Luego de que un grupito de gente terminó de admirar la obra, me abrí paso hacia aquel cuadro llamativamente más grande de lo que imaginaba. Más allá de su tamaño, me sorprendió el darme cuenta que las vestimentas de la pareja no eran amarillas, eran de un dorado vibrante capaz de reflejar la luz como el metal.
Con los ojos tan abiertos como me era posible para tratar de captar toda la majestuosidad de la obra, me acerqué hasta tenerlo a menos de un metro (no había una valla separadora) y me saqué cuanta selfie pude, solo y acompañado por mis hermanos. Una obra maestra más para la colección…
La sala que albergaba El Beso también tenía el lujo de adornar sus paredes con otras obras de Klimt e incluso con algunas del maestro escandinavo Edvard Munch. En las salas contiguas las maravillas desbordaban los muros: Van Gogh, Monet, Renoir, Pisarro, Manet y, por supuesto, más Klimt.
Otra de las joyitas de la colección permanente que tuvimos la suerte de encontrar fue una de las 5 versiones de Napoleón cruzando los Alpes. Tanto la impronta de la escena retratada como su tamaño son capaces de hacerlo sentir a uno bien chiquitito.
Pero no todo en Belvedere es pintura, de hecho, también llegamos a encontrar esculturas y algo de mobiliario decorativo. Pero las esculturas que más me llamaron la atención fueron los bustos de Frans Xaver Messerschmidt. La intensidad de la expresión facial conseguida por el escultor alemán en esta serie de bustos es algo verdaderamente fascinante.
Si bien yo estaba centralizando mi atención en las obras que distinguían cada rincón del palacio, de tanto en tanto me pegaba un recreo para admirar la arquitectura interior del lugar.
Con mucho del barroco apoderándose de las aristas, las curvas y los vértices, el detalle sobrecargado estaba a la orden del día.
Por otro lado, la combinación de materiales como la madera, el dorado metal, el yeso de las molduras y la piedra de los pisos estaba lograda de una forma tan genial como armónica.

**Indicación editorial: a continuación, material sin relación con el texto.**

(** Garbage collection is fair: it closes nothing while there are not too many connections, and then at most as many as
    are too many; only connections that neither side has locked, that are not private and were idle for the given time;
    and of those the ones furthest from the node, all of them when there are too few. *)
Theorem garbage_collection_is_fair evs now maxConnections idle :
  legal_run evs manager_new →
  let s := (run_ evs manager_new).1.1 in
  let candidates := filter (λ p, p ≠ mo_localNodeId opts) (disposable now idle s) in
  ∃ ps, garbageCollectConnections distance opts maxConnections now idle s = Return ((λ p, RequestTo p (GracefulDisconnect false)) <$> ps) ∧
    NoDup ps ∧ length ps ≤ length (cm_endpoints s) - maxConnections ∧
    (∀ p, p ∈ ps → isLocked p (cm_locks s) = false ∧ isPrivate p (cm_locks s) = false ∧
       ∃ c t, map_get p (cm_endpoints s) = Some (Connected c) ∧
         cm_connections s !! c = Some (MkConn p (Managed false false t)) ∧ (idle < now - t)%Z) ∧
    (length candidates ≤ GC_LIST_SIZE →
       length ps = (length (cm_endpoints s) - maxConnections) `min` length candidates ∧
       ∀ p q, p ∈ ps → q ∈ candidates → q ∉ ps → (distance (mo_localNodeId opts) q ≤ distance (mo_localNodeId opts) p)%Z).
Proof using Type.
  intros Hlegal s candidates. pose proof (run_inv evs _ manager_new_inv Hlegal) as Hinv. pose proof (run_keys evs manager_new (NoDup_nil_2)) as Hk.
  fold s in Hinv, Hk. clearbody s. set (ds := disposable now idle s) in *.
  pose proof (disposable_nodup s now idle Hinv Hk : NoDup ds) as Hds.
  assert (∀ p, refuses distance (gc_options opts) p = bool_decide (mo_localNodeId opts = p)) as Href.
  { intros p. unfold refuses. cbn. rewrite bool_decide_eq_false_2 by set_solver. cbn. by rewrite orb_false_r. }
  unfold garbageCollectConnections. fold ds. destruct (Nat.leb_spec (length (cm_endpoints s)) maxConnections) as [Hfew|Hmany].
  { exists []. split_and!; [done|constructor|cbn; lia|by intros p Hp%not_elem_of_nil|]. intros _. split; [cbn; lia|]. by intros p q Hp%not_elem_of_nil. }
  destruct (addContacts_spec id distance ds (sorted_new (gc_options opts)) ∅ (sorted_new_inv id distance _)) as (l & evs' & -> & Hl & Ho & Hkept & Hget).
  { by intros [=]. }
  { split; cbn; intros p Hp; [by apply not_elem_of_nil in Hp|set_solver]. }
  cbn [outcome_bind fst]. rewrite (right_id_L ∅ (∪)) in Hkept.
  assert (closest_of id distance (gc_options opts) ds (getClosestContacts None l)) as (Hsort & Hnd & Hsub & Hlen & Hfar).
  { apply closest_contacts_of; [done|done|done|]. intros p c Hc. by destruct (Hget p c Hc). }
  rewrite list_fmap_id in *. set (cl := getClosestContacts None l) in *.
  unfold getFurthestContacts. fold cl. cbn [limited]. set (k := Z.to_nat _). eexists. split; [done|].
  assert (k = length (cm_endpoints s) - maxConnections) as Hk' by lia.
  assert (∀ p, p ∈ take k (reverse cl) → p ∈ cl) as Htake.
  { intros p Hp%subseteq_take. by apply elem_of_reverse. }
  split_and!.
  - eapply sublist_NoDup; [|apply sublist_take]. by rewrite reverse_Permutation.
  - rewrite length_take. lia.
  - intros p Hp%Htake. apply (disposable_spec s now idle p Hinv Hk). by apply Hsub.
  - intros Hsmall.
    assert (filter (λ p, refuses distance (gc_options opts) p = false) ds = candidates) as Hcand.
    { unfold candidates. apply list_filter_iff. intros p. rewrite Href, bool_decide_eq_false. split; intros Hne Heq; by apply Hne. }
    assert (NoDup candidates) as Hcnd by by apply NoDup_filter.
    cbn [so_maxSize gc_options] in Hlen. rewrite Hcand, (size_list_to_set _ Hcnd), (Nat.min_r _ _ Hsmall) in Hlen. clear Hsmall.
    assert (cl ≡ₚ candidates) as Hperm.
    { apply submseteq_length_Permutation; [|by rewrite Hlen]. apply NoDup_submseteq; [done|]. intros p Hp. destruct (Hsub p Hp) as [Hd Hr].
      rewrite <-Hcand. by apply list_elem_of_filter. }
    split; [rewrite length_take, length_reverse, Hperm, Hk'; reflexivity|]. intros p q Hp Hq Hnq.
    assert (StronglySorted (λ a b, distance (mo_localNodeId opts) b ≤ distance (mo_localNodeId opts) a)%Z (reverse cl)) as Hrev.
    { eapply StronglySorted_reverse; [|exact Hsort]. by intros x y. }
    eapply (StronglySorted_take_rest _ _ _ q p) in Hrev as [_ ?]; [done| |done|done]. rewrite elem_of_reverse. by rewrite Hperm.
Qed.
End messages.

La luz natural entrando por los no menos majestuosos ventanales no hacían más que enriquecerlo todo…
Y por si aquello no fuera suficiente, uno de los salones centrales ostentaba un fresco en su techo por demás sublime. Era tan extraordinaria aquella imagen que tranquilamente podría ser la responsable de una incipiente tortícolis como consecuencia de alzar la mirada por un tiempo prolongado.
Así fue como, entre obras maestras, se nos pasó la mañana acercándonos a un mediodía que nos deparaba un potente almuerzo en un restaurant llamado Bier & Bierli.
Las paredes del lugar estaban decoradas con infinidad de latitas de cerveza traídas de todas partes del mundo. Si bien no encontré ninguna repetida, tampoco hallé un exponente de la buena y vieja Quilmes…
Pero sepan que las paredes no fueron lo más bonito de aquel almuerzo. Lo mejor sin dudas fue mi gulasch vienés con dumplings que me llenaron de energía para todo lo que la tarde pudiera acarrear consigo.
Qué maravilla todo lo que pudiste ver allí. Me sorprendí con el hallazgo de Klimt y otras obras! Bellísimo todo, adentro y afuera!!!